* Exercise *
Return only that part of the material below which starts with the line containing "- intros Hempty." and goes on through the line containing "intros e ->.", restated exactly.

═══ Data listing

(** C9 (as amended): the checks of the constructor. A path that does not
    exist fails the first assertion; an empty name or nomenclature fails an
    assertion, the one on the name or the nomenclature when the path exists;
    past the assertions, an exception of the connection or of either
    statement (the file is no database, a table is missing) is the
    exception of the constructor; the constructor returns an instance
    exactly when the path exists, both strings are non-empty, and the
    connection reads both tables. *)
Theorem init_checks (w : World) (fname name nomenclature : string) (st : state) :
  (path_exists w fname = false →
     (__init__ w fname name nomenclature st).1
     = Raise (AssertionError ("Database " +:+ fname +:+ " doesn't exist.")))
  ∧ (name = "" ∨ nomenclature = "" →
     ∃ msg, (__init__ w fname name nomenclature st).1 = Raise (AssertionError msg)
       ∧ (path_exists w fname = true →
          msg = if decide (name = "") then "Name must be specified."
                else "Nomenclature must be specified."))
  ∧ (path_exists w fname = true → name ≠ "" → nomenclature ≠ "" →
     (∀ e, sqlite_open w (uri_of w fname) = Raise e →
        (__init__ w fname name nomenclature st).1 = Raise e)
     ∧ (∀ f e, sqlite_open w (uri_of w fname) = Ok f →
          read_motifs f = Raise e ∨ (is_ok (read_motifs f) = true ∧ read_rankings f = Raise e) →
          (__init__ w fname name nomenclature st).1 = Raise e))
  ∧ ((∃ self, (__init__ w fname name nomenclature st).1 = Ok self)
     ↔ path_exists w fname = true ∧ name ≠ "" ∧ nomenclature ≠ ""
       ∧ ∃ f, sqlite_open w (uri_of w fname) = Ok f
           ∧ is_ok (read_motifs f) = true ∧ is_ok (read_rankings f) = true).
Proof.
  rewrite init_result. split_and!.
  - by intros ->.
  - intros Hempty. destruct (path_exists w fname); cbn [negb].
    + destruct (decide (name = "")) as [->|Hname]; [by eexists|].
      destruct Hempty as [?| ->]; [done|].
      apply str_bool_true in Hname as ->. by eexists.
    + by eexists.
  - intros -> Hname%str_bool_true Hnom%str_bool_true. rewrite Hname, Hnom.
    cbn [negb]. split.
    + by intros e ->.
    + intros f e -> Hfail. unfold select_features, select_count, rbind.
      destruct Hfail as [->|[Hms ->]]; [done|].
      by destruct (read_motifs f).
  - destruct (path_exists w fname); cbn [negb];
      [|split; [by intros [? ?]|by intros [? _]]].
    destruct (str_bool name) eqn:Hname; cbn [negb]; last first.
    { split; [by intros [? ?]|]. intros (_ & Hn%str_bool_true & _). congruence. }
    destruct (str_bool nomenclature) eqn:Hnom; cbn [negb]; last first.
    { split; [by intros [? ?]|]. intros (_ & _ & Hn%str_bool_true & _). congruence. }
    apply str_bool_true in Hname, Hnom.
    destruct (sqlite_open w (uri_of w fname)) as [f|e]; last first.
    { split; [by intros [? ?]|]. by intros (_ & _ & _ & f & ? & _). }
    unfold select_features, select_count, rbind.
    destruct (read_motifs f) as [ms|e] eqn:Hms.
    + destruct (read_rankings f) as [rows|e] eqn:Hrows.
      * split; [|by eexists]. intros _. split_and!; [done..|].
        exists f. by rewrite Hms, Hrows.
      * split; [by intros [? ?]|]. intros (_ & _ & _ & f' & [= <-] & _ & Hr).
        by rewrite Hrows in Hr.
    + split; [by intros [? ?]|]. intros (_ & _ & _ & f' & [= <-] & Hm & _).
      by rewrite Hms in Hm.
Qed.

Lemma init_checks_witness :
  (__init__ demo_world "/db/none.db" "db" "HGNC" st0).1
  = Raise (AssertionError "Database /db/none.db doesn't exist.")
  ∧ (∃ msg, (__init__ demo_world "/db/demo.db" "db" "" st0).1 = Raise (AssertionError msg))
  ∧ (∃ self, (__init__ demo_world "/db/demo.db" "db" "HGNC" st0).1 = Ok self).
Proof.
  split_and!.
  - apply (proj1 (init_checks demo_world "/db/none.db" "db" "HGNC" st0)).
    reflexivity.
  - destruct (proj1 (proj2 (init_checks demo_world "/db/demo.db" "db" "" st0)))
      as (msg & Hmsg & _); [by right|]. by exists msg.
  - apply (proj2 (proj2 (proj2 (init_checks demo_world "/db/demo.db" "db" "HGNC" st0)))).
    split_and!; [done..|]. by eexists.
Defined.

══════

* Your response *
  - intros Hempty. destruct (path_exists w fname); cbn [negb].
    + destruct (decide (name = "")) as [->|Hname]; [by eexists|].
      destruct Hempty as [?| ->]; [done|].
      apply str_bool_true in Hname as ->. by eexists.
    + by eexists.
  - intros -> Hname%str_bool_true Hnom%str_bool_true. rewrite Hname, Hnom.
    cbn [negb]. split.
    + by intros e ->.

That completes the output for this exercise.